Material for the task below:

(** The remediations are visited in the order of an enumeration of the map; the
    order of Go's iteration is not defined. *)
Definition markFailed (name : string) (r : serviceRemediation) (h : Healing) : Healing :=
  if negb (attempted r) then h
  else
    let '(why, h) :=
      match applyErr r with
      | None => (selfHealVerificationFailed, h)
      | Some e =>
          (if isConvergenceFailed e then selfHealConvergenceFailed else selfHealVerificationFailed,
           addRemediationErr (restoreFault name e) h)
      end in
    let h := match remaining h name with
             | Some _ => h
             | None => putRemaining name (driftOf name why) h
             end in
    setRemediation name (failed r why) h.

Definition markVerificationFailed (err : fault) (h : Healing) : Healing :=
  foldr (λ kv, markFailed kv.1 kv.2) (addRemediationErr err h) (map_to_list (Remediations h)).

(** A remediation against the verified drift. *)
Definition applyVerified (name : string) (r : serviceRemediation) (h : Healing) : Healing :=
  if negb (attempted r) then h
  else
    let found := remaining h name in
    match found, applyErr r with
    | None, None =>
        setRemediation name
          {| attempted := attempted r; applyErr := applyErr r; converged := true;
             failure := failure r |} h
    | _, _ =>
        let why :=
          match found with
          | Some d => selfHealVerificationFailed +:+ ": " +:+ Reason d
          | None => if convergenceFailed r then selfHealConvergenceFailed else selfHealOutcomeUnknown
          end in
        let h :=
          match applyErr r with
          | Some e => addRemediationErr (restoreFault name e) h
          | None => addRemediationErr (storeFault ("verify service " +:+ name +:+ ": " +:+
                      Reason (default noDrift found))) h
          end in
        (** Configuration agreement does not resolve an unsuccessful recovery. *)
        let h :=
          match found with
          | Some _ => h
          | None =>
              let original := default noDrift (Drift h !! name) in
              putRemaining name
                (if bool_decide (ServiceName original = "") then driftOf name why else original) h
          end in
        setRemediation name (failed r why) h
    end.

Definition applyVerifiedDrift (h : Healing) : Healing :=
  foldr (λ kv, applyVerified kv.1 kv.2) h (map_to_list (Remediations h)).

Definition verifySelfHeal p : option fault * pipelinePayload S :=
  let i := input p in
  match ListServices (Config.Name (Stack_ i)) (env p) with
  | (Err e, s) =>
      let p := logged p s (Observed (Err e)) in
      (None, setHealing p (markVerificationFailed
        (storeFault ("verify self-heal state: " +:+ faultText e)) (healing p)))
  | (Ok live, s) =>
      let p := logged p s (Observed (Ok live)) in
      match Analyze (fileServices (Desired_ i)) live with
      | Err e =>
          (None, setHealing p (markVerificationFailed
            (storeFault ("analyze self-heal result: " +:+ e)) (healing p)))
      | Ok verified =>
          let h := healing p in
          let p := setExecution p (withLive (execution p) live) in
          (None, setHealing p (applyVerifiedDrift
            {| Drift := Drift h; RemainingDrift := Some verified; shared := false;
               Remediations := Remediations h; RemediationErr := RemediationErr h |}))
      end
  end.

Definition noAttempt p : bool := bool_decide (Attempt (execution p) = None).
Definition hasRemediationAttempt (h : Healing) : bool :=
  existsb (λ kv, attempted kv.2) (map_to_list (Remediations h)).

Definition pipeline : list (Step fault (pipelinePayload S)) :=
  [{| stepName := "execute deployment"; When := λ _, true; Run := executeDeployment |};
   {| stepName := "load live state"; When := noAttempt; Run := loadLiveState |};
   {| stepName := "prune orphaned services";
      When := λ p, noAttempt p && negb (RetryDeferred (execution p));
      Run := pruneOrphanedServices |};
   {| stepName := "analyze drift";
      When := λ p, noAttempt p || IsManualSync (input p) || HasPreviousDrift (input p);
      Run := analyzeDrift |};
   {| stepName := "self-heal drift";
      When := λ p, noAttempt p &&
        (negb (bool_decide (Drift (healing p) = ∅)) ||
         negb (bool_decide (PendingSelfHeal (input p) = ∅)));
      Run := selfHealDrift |};
   {| stepName := "verify self-heal"; When := λ p, hasRemediationAttempt (healing p);
      Run := verifySelfHeal |}].
End Reconciler.

(** ** The results of a run *)
Definition emptyStack : Stack :=
  {| DriftedServices := ∅; SourceDigest := ""; LastCommit := ""; Runtime.Status := {| Synced := 0; OutOfSynced := 0 |};
     LastError := ""; LastDeployAt := time_zero; StateUpdatedAt := time_zero; Runtime.Services := ∅ |}.

Definition emptyService : Runtime.Service :=
  {| Runtime.Image := ""; SyncStatus := ""; SyncError := ""; SelfHealPending := false; SyncAt := time_zero |}.

Definition serviceAt (services : gmap string Runtime.Service) (name : string) : Runtime.Service :=
  default emptyService (services !! name).

Definition setStack (name : string) (stack : Stack) (r : Runtime) : Runtime :=
  {| PullFailure := PullFailure r; LastPollAt := LastPollAt r; LastPollResult := LastPollResult r;
     LastPollError := LastPollError r; LastSyncAt := LastSyncAt r;
     LastSyncReason := LastSyncReason r; LastSyncResult := LastSyncResult r;
     LastSyncError := LastSyncError r; GitRevision := GitRevision r;
     Stacks := <[name := stack]> (Stacks r); Networks := Networks r |}.

Definition stackHasDrift (stack : Stack) : bool := negb (bool_decide (DriftedServices stack = ∅)).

End of Material for the task.

The problem
How many lines of the data above include the word "logged"? Only that number should be returned.

Reply
2